I was unable to find weather data for your area for the week you mentioned, but I would suspect that the humidity was unusually low, leading to more static discharges. You live in a rather dry area to begin with, so the effects of humidity changes should be large. I know that where I grew up in Hawaii, even the driest days were too humid to allow static discharges.
I would be extremely surprised if solar flares had a significant influence on static electricity. You have not proposed a mechanism which would explain such a connection, and I can't think of one myself.
I can't rule out a connection between solar flares and static, but you need to provide convincing observations of the connection. Your subjective observations are easily skewed by your own opinions and biases. It should be easy to get records of solar activity -- NOAA's solar X-ray flux plot is one possibility; ACE solar wind data is another. The hard part is measuring the static electricity activity. One simple possibility is to scuff your shoes for a fixed period of time, then measure how long you must wait before you no longer get shocked when touching a faucet handle or light switch. However, it's difficult to follow a consistent procedure with this technique (you need the same shoes, the same clothes, the same carpet, every day), and you must subject yourself to several static shocks every day for months, which isn't much fun. A better way might be to measure the length of the longest spark which can be thrown by a Van de Graaf generator or similar static-electricity-generating machine to a grounded electrode.

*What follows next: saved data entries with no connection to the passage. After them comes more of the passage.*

Lemma create_then_delete_witness :
  isPlain "Jane  Van Doe" = true /\ Spec.hasHyphen "Jane  Van Doe" = false /\
  exists created deleted,
    save_profile Sample.host Sample.alone Sample.spaced Sample.noFiles
      Sample.withJane =
    (Val {| status := 201;
            json := Saved "Profile saved successfully" "jane-van-doe"
                      (createDocument "Jane  Van Doe" Sample.spaced
                         EmptyString EmptyString) |},
     created) /\
    delete_profile "Jane  Van Doe" created =
    (Val {| status := 200; json := Message "Profile deleted successfully" |},
     deleted) /\
    db deleted = db Sample.withJane.
Proof.
  split; [reflexivity |]. split; [reflexivity |].
  apply (create_then_delete Sample.host Sample.spaced Sample.noFiles
           Sample.withJane "Jane  Van Doe" EmptyString EmptyString);
    try reflexivity.
  intros p v [<- | []] [= <-] H. vm_compute in H. discriminate H.
Defined.

(** X17: the delete route never removes a profile under its own name when
    that name is plain and holds a hyphen: the first hyphen of the key has
    become a space, which no such name matches. Every stored profile whose
    [username] equals the key up to letter case is still stored after the
    request. *)
Theorem delete_spares_hyphenated_name
  (key : string) (w w' : World) (r : result Response) (p : Profile)
  (u : string) :
  isPlain key = true ->
  Spec.hasHyphen key = true ->
  delete_profile key w = (r, w') ->
  In p (db w) -> username p = Some u -> Spec.equalIgnoringCase key u ->
  In p (db w').
Proof.
  intros Hplain Hhyphen Hrun Hin Hu Heq.
  rewrite delete_run in Hrun. unfold deletePattern in Hrun.
  rewrite (construct_plain _ (isPlain_replaceFirstHyphen key Hplain)) in Hrun.
  assert (Hp : Store.usernameMatches
                 (anchored (Js.replaceFirstHyphen key)) true p = false).
  { apply not_true_is_false. intros Hsel. apply plain_selects in Hsel.
    destruct Hsel as (v & Hv & Hci). rewrite Hu in Hv. injection Hv as <-.
    apply (replaceFirstHyphen_differs key Hhyphen).
    apply (equalIgnoringCase_trans _ u _ Hci).
    now apply equalIgnoringCase_sym. }
  destruct (selected_or_none
              (Store.usernameMatches (anchored (Js.replaceFirstHyphen key)) true)
              (db w)) as [(before & q & after & Hsel) | Hnone].
  - rewrite (removeFirst_selected _ _ _ _ _ Hsel) in Hrun.
    injection Hrun as _ <-. cbn [db].
    destruct Hsel as (Hw & Hq & _). rewrite Hw in Hin.
    apply in_app_or in Hin. apply in_or_app.
    destruct Hin as [Hin | [<- | Hin]]; auto. congruence.
  - rewrite (removeFirst_none _ _ Hnone) in Hrun.
    injection Hrun as _ <-. exact Hin.
Qed.
(** * Lock-based containers: a sequential model of [threadsafe_stack] and
      [threadsafe_queue]

    The two C++ class templates are embedded as state-passing programs.
    A member function is a computation that reads and writes the object's
    fields, emits the synchronisation events it performs (mutex
    acquisitions and releases, condition-variable traffic) and ends in one
    of four ways: it returns, it throws, the calling thread is suspended,
    or it dereferences a null pointer. *)

From stdpp Require Import gmap list sorting.
From Stdlib Require Import ZArith.

(** ** The execution monad *)

Module Exec.

(** [std::shared_ptr<T>]: either null or a handle on a payload. *)
Definition shared_ptr (T : Type) : Type := option T.

Section Exec.
Context {St Exn Ev : Type}.

(** How a call ends.  [Block s] is a thread parked on a mutex that is
    already held or on a condition variable whose predicate is false;
    [Fault] is undefined behaviour (a null pointer was dereferenced). *)
Inductive result (A : Type) : Type :=
| Ret (a : A) (s : St)
| Throw (e : Exn) (s : St)
| Block (s : St)
| Fault.

Global Arguments Ret {A} a s.
Global Arguments Throw {A} e s.
Global Arguments Block {A} s.
Global Arguments Fault {A}.

(** A computation maps the state before the call to the events it
    emitted, oldest first, and the way it ended. *)
Definition M (A : Type) : Type := St -> list Ev * result A.

Definition after {A} (t : list Ev) (o : list Ev * result A) : list Ev * result A :=
  let '(t', r) := o in (t ++ t', r).

Definition ret {A} (a : A) : M A := fun s => ([], Ret a s).

Definition bind {A B} (c : M A) (k : A -> M B) : M B := fun s =>
  match c s with
  | (t, Ret a s1) => after t (k a s1)
  | (t, Throw e s1) => (t, Throw e s1)
  | (t, Block s1) => (t, Block s1)
  | (t, Fault) => (t, Fault)
  end.

Definition throw {A} (e : Exn) : M A := fun s => ([], Throw e s).
Definition fault {A} : M A := fun _ => ([], Fault).
Definition park {A} : M A := fun s => ([], Block s).
Definition emit (e : Ev) : M unit := fun s => ([e], Ret tt s).
Definition gets {A} (f : St -> A) : M A := fun s => ([], Ret (f s) s).
Definition modify (f : St -> St) : M unit := fun s => ([], Ret tt (f s)).

(** [std::mutex::lock] on the flag read by [held]: the caller is parked
    when the mutex is taken, otherwise it takes it. *)
Definition lock (held : St -> bool) (set : bool -> St -> St) (e : Ev) : M unit :=
  fun s => if held s then ([], Block s) else ([e], Ret tt (set true s)).

Definition unlock (set : bool -> St -> St) (e : Ev) : M unit :=
  fun s => ([e], Ret tt (set false s)).

(** The destructor of a scope-bound object ([std::lock_guard],
    [std::unique_lock], [std::unique_ptr]) runs when the scope is left,
    by a return or by an exception. *)
Definition scope_exit {A} (body : M A) (dtor : M unit) : M A := fun s =>
  match body s with
  | (t, Ret a s1) => after t (bind dtor (fun _ => ret a) s1)
  | (t, Throw e s1) => after t (bind dtor (fun _ => throw e) s1)
  | (t, Block s1) => (t, Block s1)
  | (t, Fault) => (t, Fault)
  end.

(** [std::lock_guard<std::mutex> g(mx); body] *)
Definition lock_guard {A} (acq rel : M unit) (body : M A) : M A :=
  bind acq (fun _ => scope_exit body rel).

(** Calling [f] on each element of [l] in turn. *)
Fixpoint for_each {A} (f : A -> M unit) (l : list A) : M unit :=
  match l with
  | [] => ret tt
  | x :: l' => bind (f x) (fun _ => for_each f l')
  end.

(** Calling [c] [n] times and collecting what it returned, in call order. *)
Fixpoint collect {A} (n : nat) (c : M A) : M (list A) :=
  match n with
  | O => ret []
  | S n' => bind c (fun a => bind (collect n' c) (fun r => ret (a :: r)))
  end.

(** Threading a value through [n] calls of [f], collecting every
    intermediate value. *)
Fixpoint thread {A} (n : nat) (f : A -> M A) (a : A) : M (list A) :=
  match n with
  | O => ret []
  | S n' => bind (f a) (fun a' => bind (thread n' f a') (fun r => ret (a' :: r)))
  end.

Definition map_ret {A B} (f : A -> B) (c : M A) : M B :=
  bind c (fun a => ret (f a)).

(** A computation that performs no synchronisation. *)
Definition silent {A} (c : M A) : Prop := forall s, (c s).1 = [].

(** The state a call leaves behind, when it leaves one. *)
Definition state_of {A} (r : result A) : option St :=
  match r with
  | Ret _ s | Throw _ s | Block s => Some s
  | Fault => None
  end.
End Exec.

Global Arguments result : clear implicits.
Global Arguments M : clear implicits.

Module Notations.
Notation "x <- c ;; k" := (bind c (fun x => k))
  (at level 100, c at next level, right associativity).
Notation "c ;; k" := (bind c (fun _ => k))
  (at level 100, right associativity).
End Notations.

End Exec.

Import Exec Exec.Notations.

(** ** [threadsafe_stack<T>] *)

Module Stack.

(** [struct empty_stack : std::exception] *)
Inductive exn : Type := empty_stack.

(** Operations on the member mutex [m]. *)
Inductive event : Type := Lock | Unlock.

Section Stack.
Context {T : Type}.

(** [std::stack<T> data] is the list of its elements, top first;
    [std::mutex m] is its held flag. *)
Record threadsafe_stack : Type := mk {
  data : list T;
  m : bool
}.

Definition set_data (d : list T) (s : threadsafe_stack) : threadsafe_stack :=
  {| data := d; m := m s |}.
Definition set_m (b : bool) (s : threadsafe_stack) : threadsafe_stack :=
  {| data := data s; m := b |}.

Abbreviation SM := (M threadsafe_stack exn event).

Definition m_lock : SM unit := lock m set_m Lock.
Definition m_unlock : SM unit := unlock set_m Unlock.

(** [threadsafe_stack() = default] *)
Definition ctor : threadsafe_stack := {| data := []; m := false |}.

Definition push (new_value : T) : SM unit :=
  lock_guard m_lock m_unlock
    (modify (fun s => set_data (new_value :: data s) s)).

(** [std::shared_ptr<T> pop()] *)
Definition pop : SM (shared_ptr T) :=
  lock_guard m_lock m_unlock
    (d <- gets data ;;
     match d with
     | [] => throw empty_stack
     | top :: rest =>
         let res := Some top in
         modify (set_data rest) ;;
         ret res
     end).

(** [void pop(T& value)]: the referenced storage is passed in as its
    content before the call and handed back as its content after it.
    When the call throws, no assignment to it has run. *)
Definition pop_ref (value : T) : SM T :=
  lock_guard m_lock m_unlock
    (d <- gets data ;;
     match d with
     | [] => throw empty_stack
     | top :: rest =>
         let value := top in
         modify (set_data rest) ;;
         ret value
     end).

Definition empty : SM bool :=
  lock_guard m_lock m_unlock
    (gets (fun s => match data s with [] => true | _ => false end)).

(** The sequential test of the source, for any values: push them in
    order, pop as many times as there were pushes, then ask [empty].
    [pop_all] uses the value-returning overload, [pop_all_ref] the
    overload that writes through a reference, starting from storage
    that holds [value]. *)
Definition pop_all (l : list T) : SM (list (shared_ptr T) * bool) :=
  for_each push l ;;
  r <- collect (length l) pop ;;
  e <- empty ;;
  ret (r, e).

Definition pop_all_ref (l : list T) (value : T) : SM (list T * bool) :=
  for_each push l ;;
  r <- thread (length l) pop_ref value ;;
  e <- empty ;;
  ret (r, e).

(** *** Several stack objects

    The copy constructor touches two objects, so it runs on a store of
    objects indexed by address; each object carries its own [m]. *)

Definition addr := nat.

Abbreviation WM := (M (gmap addr threadsafe_stack) exn (addr * event)).

(** Running a member function on the object at [this]. *)
Definition call {A} (this : addr) (f : SM A) : WM A := fun st =>
  match st !! this with
  | None => ([], Fault)
  | Some o =>
      let '(t, r) := f o in
      (pair this <$> t,
       match r with
       | Ret a o' => Ret a (<[this := o']> st)
       | Throw e o' => Throw e (<[this := o']> st)
       | Block o' => Block (<[this := o']> st)
       | Fault => Fault
       end)
  end.

(** [threadsafe_stack(const threadsafe_stack& other)]: the members of
    the object under construction at [this] are default-initialised,
    then the body copies [other.data] under [other.m]. *)
Definition copy_ctor (this other : addr) : WM unit :=
  modify (fun st => <[this := ctor]> st) ;;
  lock_guard (call other m_lock) (call other m_unlock)
    (d <- call other (gets data) ;;
     call this (modify (set_data d))).
End Stack.

Global Arguments threadsafe_stack : clear implicits.

(** A stack of [int]: 3 on top of 2 on top of 1. *)
Definition a_stack : threadsafe_stack Z := {| data := [3; 2; 1]%Z; m := false |}.

End Stack.

(** ** [threadsafe_queue<T>] *)

Module Queue.

Definition addr := nat.

(** What the member functions do to [head_mutex], [tail_mutex] and
    [data_cond]. *)
Inductive event : Type :=
| LockHead | UnlockHead
| LockTail | UnlockTail
| Wait        (* [data_cond.wait] suspends the caller *)
| NotifyOne.  (* [data_cond.notify_one()] *)

Section Queue.
Context {T : Type}.

(** [struct node { std::shared_ptr<T> data; std::unique_ptr<node> next; }]
    A pointer to a node is [None] (null) or the address of a cell. *)
Record node : Type := mk_node {
  data : shared_ptr T;
  next : option addr
}.

(** The queue object together with the cells allocated for it:
    [heap] holds the live nodes and [brk] is the address the next
    [new node] gets (addresses are not reused). *)
Record threadsafe_queue : Type := mk {
  heap : gmap addr node;
  brk : addr;
  head_mutex : bool;
  tail_mutex : bool;
  head : option addr;
  tail : option addr
}.

Definition set_heap (h : gmap addr node) (q : threadsafe_queue) :=
  {| heap := h; brk := brk q; head_mutex := head_mutex q;
     tail_mutex := tail_mutex q; head := head q; tail := tail q |}.
Definition set_brk (b : addr) (q : threadsafe_queue) :=
  {| heap := heap q; brk := b; head_mutex := head_mutex q;
     tail_mutex := tail_mutex q; head := head q; tail := tail q |}.
Definition set_head_mutex (b : bool) (q : threadsafe_queue) :=
  {| heap := heap q; brk := brk q; head_mutex := b;
     tail_mutex := tail_mutex q; head := head q; tail := tail q |}.
Definition set_tail_mutex (b : bool) (q : threadsafe_queue) :=
  {| heap := heap q; brk := brk q; head_mutex := head_mutex q;
     tail_mutex := b; head := head q; tail := tail q |}.
Definition set_head (p : option addr) (q : threadsafe_queue) :=
  {| heap := heap q; brk := brk q; head_mutex := head_mutex q;
     tail_mutex := tail_mutex q; head := p; tail := tail q |}.
Definition set_tail (p : option addr) (q : threadsafe_queue) :=
  {| heap := heap q; brk := brk q; head_mutex := head_mutex q;
     tail_mutex := tail_mutex q; head := head q; tail := p |}.

Abbreviation QM := (M threadsafe_queue Empty_set event).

Once you have two plots of solar activity and static activity, you can compute the statistical correlation between them. A statistics book should tell you how to deduce whether this correlation is likely to be the result of chance or not.
One last note: if solar flares were causing changes in static electricity, wouldn't they affect the entire planet, and not just your neighborhood? I didn't notice any unusual static behavior during the time you described.